### Problem to solve
Number of lines below with "Variables": work it out and reply with that number only.

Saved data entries
(** C5, amended. For a request that passes the checks the handler opens
    the source file first. When the source is absent the answer is 404,
    when it cannot be opened for another reason the answer is 500, and in
    both cases neither the output directory nor the cache is touched,
    whatever the cache holds. When the source opens, the output directory
    is made and then the canonical path is looked up; an entry found there
    is handed to the static file server, with no encoder started. On no
    request is [MkdirAll] called unless the source has opened, and on
    none is the cache looked up, or a file handed to the static file
    server, unless the source has opened and the output directory has
    been made. *)
Theorem source_is_opened_before_lookup config e fs reqPath width filename :
  validate config reqPath = Some (width, filename) ->
  let orig := origFilePath config filename in
  let dir := outputDir config width in
  let canon := transcodedFilePath config width filename in
  (open_fault e orig = false -> fs !! orig = None ->
   serve config e fs reqPath =
     Done tt {| st_fs := fs; st_resp := error_response 404 "File Not Found";
                st_proc := NotStarted; st_pipe := [];
                st_trace := EOpen orig :: error_trace 404 "File Not Found" |}) /\
  (open_fault e orig = true ->
   serve config e fs reqPath =
     Done tt {| st_fs := fs; st_resp := error_response 500 "Internal Server Error";
                st_proc := NotStarted; st_pipe := [];
                st_trace := EOpen orig :: ELog "Error opening original file"
                            :: error_trace 500 "Internal Server Error" |}) /\
  (forall fs',
   open_fault e orig = false -> is_Some (fs !! orig) ->
   mkdir_fault e dir = false -> made_dirs fs dir = (true, fs') ->
   stat_fault e canon = false -> is_Some (fs' !! canon) ->
   serve config e fs reqPath =
     Done tt {| st_fs := fs'; st_resp := served_response canon;
                st_proc := NotStarted; st_pipe := [];
                st_trace := [EOpen orig; EMkdirAll dir; EStat canon;
                             EServeFile canon; EClose orig] |}) /\
  (forall name,
   In (EMkdirAll name) (st_trace (final_state (serve config e fs reqPath))) ->
   open_fault e orig = false /\ is_Some (fs !! orig)) /\
  (forall name,
   In (EStat name) (st_trace (final_state (serve config e fs reqPath))) \/
   In (EServeFile name) (st_trace (final_state (serve config e fs reqPath))) ->
   open_fault e orig = false /\ is_Some (fs !! orig) /\
   mkdir_fault e dir = false /\ fst (made_dirs fs dir) = true).
Proof.
  intros Hv. cbv zeta. split_and!.
  - intros Ho Hn. exact (serve_source_missing config e fs reqPath width filename Hv Ho Hn).
  - intros Ho. exact (serve_source_error config e fs reqPath width filename Hv Ho).
  - intros fs' Ho Hsrc Hd Hmade Hs Hc.
    exact (serve_cache_hit config e fs reqPath width filename Hv Ho Hsrc fs' Hd Hmade Hs Hc).
  - intros name. branches Hv.
    1, 10: cbn [final_state st_trace]; unfold error_trace;
      intros Hin; exfalso; cbn in Hin; in_cases; discriminate.
    all: intros _; auto.
  - intros name. branches Hv.
    1, 2, 9, 10: cbn [final_state st_trace]; unfold error_trace;
      intros Hin; exfalso; cbn in Hin; in_cases; discriminate.
    all: intros _; rewrite ?Hmade; auto.
Qed.

Lemma source_is_opened_before_lookup_witness :
  validate Example.config "/480p/movie.mp4" = Some (480, "movie.mp4") /\
  r_status (st_resp (final_state
    (serve Example.config (Example.calm [] false) Example.orphan_cache
       "/480p/movie.mp4"))) = Some 404.
Proof.
  split; [reflexivity|].
  rewrite (proj1 (source_is_opened_before_lookup Example.config
                    (Example.calm [] false) Example.orphan_cache
                    "/480p/movie.mp4" 480 "movie.mp4" eq_refl));
    reflexivity.
Defined.




(** ** Failures before streaming *)

(** C4, at the inputs on which the handler fails it. When the pipe
    cannot be set up or the encoder cannot be started, the status line 200
    and the headers of a video stream are already on the wire: the
    [WriteHeader 500] of [httpError] comes second and changes nothing, and
    the client reads the text of the error as the body of a 200 response
    of type [video/mp4]. No encoder runs and nothing appears under the
    canonical name. *)
Theorem spawn_failure_is_sent_as_200 config e fs fs' reqPath width filename :
  validate config reqPath = Some (width, filename) ->
  let orig := origFilePath config filename in
  let dir := outputDir config width in
  let canon := transcodedFilePath config width filename in
  open_fault e orig = false -> is_Some (fs !! orig) ->
  mkdir_fault e dir = false -> made_dirs fs dir = (true, fs') ->
  stat_fault e canon = false -> fs' !! canon = None ->
  has_flusher e = true ->
  pipe_fault e = true \/ start_fault e = true ->
  exists s,
    serve config e fs reqPath = Done tt s /\
    r_status (st_resp s) = Some 200 /\
    r_sent (st_resp s) !! "Content-Type" = Some "video/mp4" /\
    r_body (st_resp s) = bytes_of "Failed to start transcoding" /\
    In (EWriteHeader 500) (st_trace s) /\
    st_proc s = NotStarted /\
    st_fs s = fs' /\ st_fs s !! canon = None.
Proof.
  intros Hv orig dir canon Ho Hsrc Hd Hmade Hs Hc Hfl Hfail.
  destruct (pipe_fault e) eqn:Hpf.
  - eexists. split.
    + exact (serve_pipe_fails config e fs reqPath width filename
               Hv Ho Hsrc fs' Hd Hmade Hs Hc Hfl Hpf).
    + cbn. split_and!; try done. tauto.
  - destruct Hfail as [|Hsf]; [discriminate|].
    eexists. split.
    + exact (serve_start_fails config e fs reqPath width filename
               Hv Ho Hsrc fs' Hd Hmade Hs Hc Hfl Hpf Hsf).
    + cbn. split_and!; try done. tauto.
Qed.

Lemma spawn_failure_is_sent_as_200_witness :
  validate Example.config "/480p/movie.mp4" = Some (480, "movie.mp4") /\
  start_fault Example.no_ffmpeg = true /\
  r_status (st_resp (final_state
    (serve Example.config Example.no_ffmpeg Example.disk "/480p/movie.mp4")))
  = Some 200.
Proof.
  split_and!; [reflexivity | reflexivity |].
  assert (Hsrc : is_Some (Example.disk !! origFilePath Example.config "movie.mp4"))
    by (vm_compute; eauto).
  assert (Hmade : made_dirs Example.disk (outputDir Example.config 480)
                  = (true, snd (made_dirs Example.disk (outputDir Example.config 480))))
    by (vm_compute; reflexivity).
  assert (Hmiss : snd (made_dirs Example.disk (outputDir Example.config 480))
                    !! transcodedFilePath Example.config 480 "movie.mp4" = None)
    by (vm_compute; reflexivity).
  destruct (spawn_failure_is_sent_as_200 Example.config Example.no_ffmpeg
Example.disk _ "/480p/movie.mp4" 480 "movie.mp4"
              eq_refl eq_refl Hsrc eq_refl Hmade eq_refl Hmiss eq_refl
              (or_intror eq_refl))
    as (s & Hs & Hst & _).
  rewrite Hs. exact Hst.
Defined.

(** ** The pump *)


(** ** The encoder process *)

(** C9. Whenever the handler returns, the encoder is either not
    started at all (every attempt to start it failed) or it has been
    killed and then reaped: the trace ends with the pipe closed, [Kill],
    [Wait] and the source closed, in that order, after the start. This
    covers the end of the stream, a read or write error and cancellation
    alike, since it holds on every schedule. *)
Theorem encoder_is_killed_and_reaped config e fs reqPath s :
  serve config e fs reqPath = Done tt s ->
  (st_proc s = NotStarted /\
   forall argv, In (EStart argv) (st_trace s) -> start_fault e = true) \/
  (st_proc s = Reaped /\ start_fault e = false /\
   exists pre argv name,
     In (EStart argv) pre /\
     st_trace s = pre ++ [ECloseReader; EKill; EWait; EClose name]).
Proof.
  destruct (validate config reqPath) as [[width filename]|] eqn:Hv.
  2: { destruct (serve_invalid config e fs reqPath Hv) as (code & msg & -> & _).
       intros H. injection H as <-. left. split; [reflexivity|].
       cbn. intros argv Hin. in_cases; discriminate. }
  branches Hv.
  7: { destruct (serve_pumps config e fs fs' reqPath width filename
                   Hv Ho Hsrc Hd Hmade Hs Hc Hfl Hpf Hsf)
         as (p & s' & Hp & _ & Hproc & Hstart).
       rewrite Hp. intros H. right.
       assert (Hret : ctx_wins e = true \/ p <> PumpWaiting).
       { destruct (ctx_wins e) eqn:Hw; [now left|right].
         intros ->. rewrite finish_blocks in H by exact Hw. discriminate. }
       destruct (finish_returns e (origFilePath config filename) p s' _ Hret Hproc)
         as (s2 & pre & Hf & Hreaped & _ & _ & Htr & Hpre).
       rewrite Hf in H. injection H as <-.
       split; [exact Hreaped|]. split; [reflexivity|].
       exists pre, (ffmpeg_argv (origFilePath config filename) width
                      (transcodedFilePath config width filename)),
              (origFilePath config filename).
       split; [|exact Htr].
       destruct Hpre as [-> | ->]; [exact Hstart|].
       apply in_or_app. now left. }
  all: intros H; injection H as <-; left; (split; [reflexivity|]);
    cbn; intros argv Hin; in_cases; solve [discriminate | reflexivity].
Qed.

Lemma encoder_is_killed_and_reaped_witness :
  st_proc (final_state
    (serve Example.config (Example.calm [Example.data 8; Example.cancel] true)
Example.disk "/480p/movie.mp4")) = Reaped.
Proof.
  destruct (serve Example.config (Example.calm [Example.data 8; Example.cancel] true)
Example.disk "/480p/movie.mp4") as [[] s|s] eqn:Hs.
  - destruct (encoder_is_killed_and_reaped _ _ _ _ _ Hs) as [[_ Hno]|[Hr _]].
    + exfalso. revert Hs. vm_compute. intros Hs. injection Hs as <-.
      discriminate (Hno _ (or_intror (or_intror (or_intror (or_intror
        (or_intror (or_intror (or_intror (or_introl eq_refl))))))))).
    + exact Hr.
  - exfalso. revert Hs. vm_compute. discriminate.
Defined.

(** ** The artifact under the canonical name *)

Section Artifact.

Variables (config : JSONConfig) (e : env) (fs fs' : gmap string node).
Variables (reqPath : string) (width : Z) (filename : string).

### Solution
2